*Statistics for the Behavioral and Natural Sciences

Number of:

Credit Hours

3

Lecture Hours

3

Lab Hours

0

Catalog Description:

Study of parametric and nonparametric statistics commonly used in the behavioral and natural sciences. Included are analyses of relationship and variance, as well as effect sizes associated with each. Students majoring in Biology or Psychology must earn a grade of C or higher. Cross-listed as PSYC/SOCI 324. Prerequisite: Grade of C or higher in MATH 150 or higher.

Prerequisite(s) / Corequisite(s):

Grade of C or higher in MATH 150 or higher.

Course Rotation for Day Program:

Offered Fall and Spring.

Text(s):

Most current editions of the following:

Basic Statistics for the Behavioral Sciences

By Heiman, G.W. (Houghton-Mifflin) Recommended

Statistics for the Behavioral and Social Sciences

By Aron, A., & Aron, E.N. (Prentice Hall) Recommended

Introductory Statistics for the Behavioral Sciences

By Toothaker, L.E., & Miller, L. (Brooks/Cole) Recommended

Basic Standards for the Social and Behavioral Sciences

By Diekhoff, G.M. (Prentice Hall) Recommended

Behavioral Statistics in Action

By Vernoy, M.W., & Vernoy, J.A. (Wadsworth) Recommended

Statistical Concepts for the Behavioral Sciences

By Kiess, H.O. (Allyn and Bacon) Recommended

Statistical Methods for Psychology

By Howell, D.C. (PWS Kent) Recommended

Applied Statistics for the Behavioral Sciences

By Hinkle, D.E., Wiersma, W., & Jurs, S.G. (Houghton-Mifflin) Recommended

Course Objectives

To correctly choose the appropriate statistical test for a given set of data.

To compute basic descriptive statistics.

To compute basic parametric and nonparametric statistics.

To interpret the results of descriptive and inferential statistical analyses.

To use a scientific calculator and a packaged computer program (e.g. Statistica, SAS, SPSS, etc.) to compute statistics.

Measurable Learning
Outcomes:

Explain the basic research designs, including correlational method and experimental method.

Define sample and population.

Describe the four scales of measurement.

Create simple, relative and cumulative frequency distributions from data sets.

Describe the characteristcs of normal and non-normal distributions of data.

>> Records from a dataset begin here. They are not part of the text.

(** * RES Connect portal: the /api/search and /api/chat route handlers

    A shallow embedding of the two Next.js route handlers of the portal
    ([portal/src/app/api/search/route.ts] and
    [portal/src/app/api/chat/route.ts]) together with the JavaScript
    library functions they call, and the properties of the query path
    that can be read off them.

    Conventions.
    - A JavaScript string is a [string]; [toLowerCase] and the [\s] class
      are the ASCII ones.
    - A JavaScript number is the rational it denotes ([Q]). [SearchRoute]
      and the search page add, multiply, subtract and compare scores as
      exact rationals, the literal [0.02] being [2 # 100], and what is
      proved about them rests on the order of the scores and on the cap.
      [SearchRouteIEEE] is the same handler with every operation rounded to
      the nearest IEEE 754 double ([JS.double]), and is the one to read for
      the value of a score.
    - A [SearchResult] carries a score, as its declared type says. The
      records of the index are requested without one, so nothing is stated
      about the score of a result that came from the index.
    - [process.env.X] is an [option string]; [fetch] is an oracle from the
      request to what the network answers, and a handler returns its JSON
      response together with the list of requests it issued, in order. *)

From Stdlib Require Import List String Ascii Bool Arith ZArith QArith Lia Lqa.
From Stdlib Require Import DecimalString Qround Qpower.
From Stdlib Require Import Permutation Sorted.
From Stdlib Require Import Floats.
Import ListNotations.

Close Scope Q_scope.
Open Scope list_scope.
Open Scope string_scope.

(** ** JavaScript library functions used by the handlers *)

Module JS.

(** Truthiness of [process.env.X]: defined and not the empty string. *)
Definition truthy (v : option string) : bool :=
  match v with
  | Some s => negb (s =? "")
  | None => false
  end.

(** [v ?? d] and destructuring defaults ([{ query = "" } = body]). *)
Definition nullish {A} (v : option A) (d : A) : A :=
  match v with
  | Some a => a
  | None => d
  end.

(** A template literal that reads an environment variable already known
    to be truthy. *)
Definition env_text (v : option string) : string := nullish v "".

Definition lower_ascii (c : ascii) : ascii :=
  let n := nat_of_ascii c in
  if (65 <=? n)%nat && (n <=? 90)%nat then ascii_of_nat (n + 32) else c.

(** [String.prototype.toLowerCase]. *)
Fixpoint toLowerCase (s : string) : string :=
  match s with
  | EmptyString => EmptyString
  | String c s' => String (lower_ascii c) (toLowerCase s')
  end.

(** The regular expression class [\s]: tab, line feed, vertical tab, form
    feed, carriage return and space. *)
Definition is_space (c : ascii) : bool :=
  let n := nat_of_ascii c in
  ((9 <=? n)%nat && (n <=? 13)%nat) || (n =? 32)%nat.

(** [s.split(/\s+/)], scanning left to right: [cur] is the piece being
    read and [in_ws] tells that the previous character was white space. *)
Fixpoint split_ws_from (s cur : string) (in_ws : bool) : list string :=
  match s with
  | EmptyString => [cur]
  | String c s' =>
      if is_space c
      then if in_ws then split_ws_from s' cur true
           else cur :: split_ws_from s' EmptyString true
      else split_ws_from s' (cur ++ String c EmptyString) false
  end.

Definition split_ws (s : string) : list string :=
  split_ws_from s EmptyString false.

(** Every character of [s] passes [p]. *)
Fixpoint all_chars (p : ascii -> bool) (s : string) : bool :=
  match s with
  | EmptyString => true
  | String c s' => p c && all_chars p s'
  end.

Definition no_space (s : string) : bool :=
  all_chars (fun c => negb (is_space c)) s.

(** [text.includes(t)]: [t] occurs in [text] at some position. *)
Fixpoint includes (text t : string) : bool :=
  String.prefix t text
  || match text with
     | EmptyString => false
     | String _ text' => includes text' t
     end.

(** [arr.slice(start)], with a negative [start] counted from the end. *)
Definition slice {A} (start : Z) (l : list A) : list A :=
  let len := Z.of_nat (List.length l) in
  let k := if (start <? 0)%Z then Z.max (len + start) 0 else Z.min start len in
  skipn (Z.to_nat k) l.

(** [Math.min(a, b)] on scores. *)
Definition Math_min (a b : Q) : Q := if Qle_bool a b then a else b.

(** [arr.sort(cmp)]: the sort is stable, and [a] stays in front of [b]
    when [cmp a b <= 0].  Insertion from the right keeps equal elements in
    their original order. *)
Section Sort.
Context {A : Type} (cmp : A -> A -> Q).

Fixpoint insert (x : A) (l : list A) : list A :=
  match l with
  | [] => [x]
  | y :: l' => if Qle_bool (cmp x y) 0 then x :: l else y :: insert x l'
  end.

Definition sort (l : list A) : list A := fold_right insert [] l.
End Sort.

(** [String.prototype.trimStart], [trimEnd] and [trim]; the white space
    and line terminators they remove are, in ASCII, the characters of
    [is_space]. *)
Fixpoint trimStart (s : string) : string :=
  match s with
  | EmptyString => EmptyString
  | String c s' => if is_space c then trimStart s' else s
  end.

Fixpoint trimEnd (s : string) : string :=
  match s with
  | EmptyString => EmptyString
  | String c s' =>
      match trimEnd s' with
      | EmptyString => if is_space c then EmptyString else String c EmptyString
      | String d t => String c (String d t)
      end
  end.

Definition trim (s : string) : string := trimEnd (trimStart s).

(** [Math.round]: the nearest integer, a half rounding up. *)
Definition Math_round (x : Q) : Z := Qfloor (x + (1 # 2))%Q.

(** [arr.slice(start, end)], each bound counted from the end when
    negative and clamped to the array. *)
Definition relative_index (len i : Z) : Z :=
  if (i <? 0)%Z then Z.max (len + i) 0 else Z.min i len.

Definition slice_range {A} (start stop : Z) (l : list A) : list A :=
  let len := Z.of_nat (List.length l) in
  let k := relative_index len start in
  let final := relative_index len stop in
  firstn (Z.to_nat (final - k)) (skipn (Z.to_nat k) l).

(** [encodeURIComponent]: every byte is escaped as a percent sign and two
    upper-case hexadecimal digits, except letters, digits and the marks
    [- _ . ! ~ * ' ( )]. *)
Definition hexDigit (n : nat) : ascii :=
  nth n (list_ascii_of_string "0123456789ABCDEF") "0"%char.

Definition uriUnreserved (c : ascii) : bool :=
  let n := nat_of_ascii c in
  ((65 <=? n)%nat && (n <=? 90)%nat)
  || ((97 <=? n)%nat && (n <=? 122)%nat)
  || ((48 <=? n)%nat && (n <=? 57)%nat)
  || existsb (Ascii.eqb c) (list_ascii_of_string "-_.!~*'()").
(** C8: [get_gpt4_move] sends exactly one request, the one built from the
    board and the history; the [enum] of that request is the list of the SAN
    renderings of the legal moves of the board, in enumeration order, so a
    text is in the [enum] exactly when it is the SAN of a legal move; and
    the answer depends on the service only through its reply to that
    request.  The same holds of the one pass of the loop body the model's
    turn makes. *)
Theorem enum_is_legal_san (E : Engine) (client : Client) (st : State E) :
  let b := board st in
  let req := request_of E b (move_history st) in
  requests (fst (get_gpt4_move E client b (move_history st))) = [req] /\
  requests (iter_events (model_turn E client st)) = [req] /\
  req_enum req = map (san E b) (legal_moves E b) /\
  (forall s, In s (req_enum req) <-> exists m, In m (legal_moves E b) /\ san E b m = s) /\
  (forall client', client' req = client req ->
     get_gpt4_move E client' b (move_history st)
     = get_gpt4_move E client b (move_history st)).
Proof.
  intros b req.
  destruct (get_gpt4_move_effects E client b (move_history st)) as (P & A & R).
  split; [exact R |].
  split.
  - unfold model_turn. fold b.
    destruct (get_gpt4_move E client b (move_history st)) as [evs [m | e]];
      simpl in *; rewrite ?requests_app, R; reflexivity.
  - split; [reflexivity |]. split.
    + intros s. simpl. unfold legal_moves_san. rewrite in_map_iff.
      split; intros [m [H1 H2]]; exists m; auto.
    + intros client' Q. apply get_gpt4_move_client. exact Q.
Qed.

(** ** The game loop *)

Section Loop.

Variable E : Engine.

(** Order of the two notations. *)
Lemma read_move_san_first (b : Board E) (s : string) (m : Move E) :
  parse_san E b s = Ok m -> read_move E b s = Chosen m.
Proof. intros P. unfold read_move. now rewrite P. Qed.

Lemma read_move_uci_second (b : Board E) (s msg : string) (m : Move E) :
  parse_san E b s = Raise (ValueError msg) ->
  from_uci E s = Ok m ->
  read_move E b s = if contains E b m then Chosen m else Rejected illegal_msg.
Proof. intros P U. unfold read_move. now rewrite P, U. Qed.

Calculate measures of central tendency, including mean, median and mode using a scientific calculator.

Describe when the use of mean, median and mode is appropriate.

Using a scientific calculator, calculate measures of variability, including range, sample and population variances, sample and population standard deviations, estimations of the population variance and standard deviation, and the standard error of the mean.

Apply the standard deviation to a normal distribution.

Describe the usefulness of transformed scores.

Calculate and interpret z-scores,T scores and percentiles.

Describe correlations between two variables (e.g., negative, positive, none).

Interpret a scatterplot based on the slope of regression line and the dispersion of data around the line of best fit.

Calculate a simple regression line and use it for prediction.

Calculate the standard error of the estimate and demonstrate an understanding of the error in prediction.

Describe and explain the basics of probabilty (e.g., region of rejection, alpha level, p).

Describe and explain statistical hypothesis testing, including rejecting and failing to reject the Null Hypothesis.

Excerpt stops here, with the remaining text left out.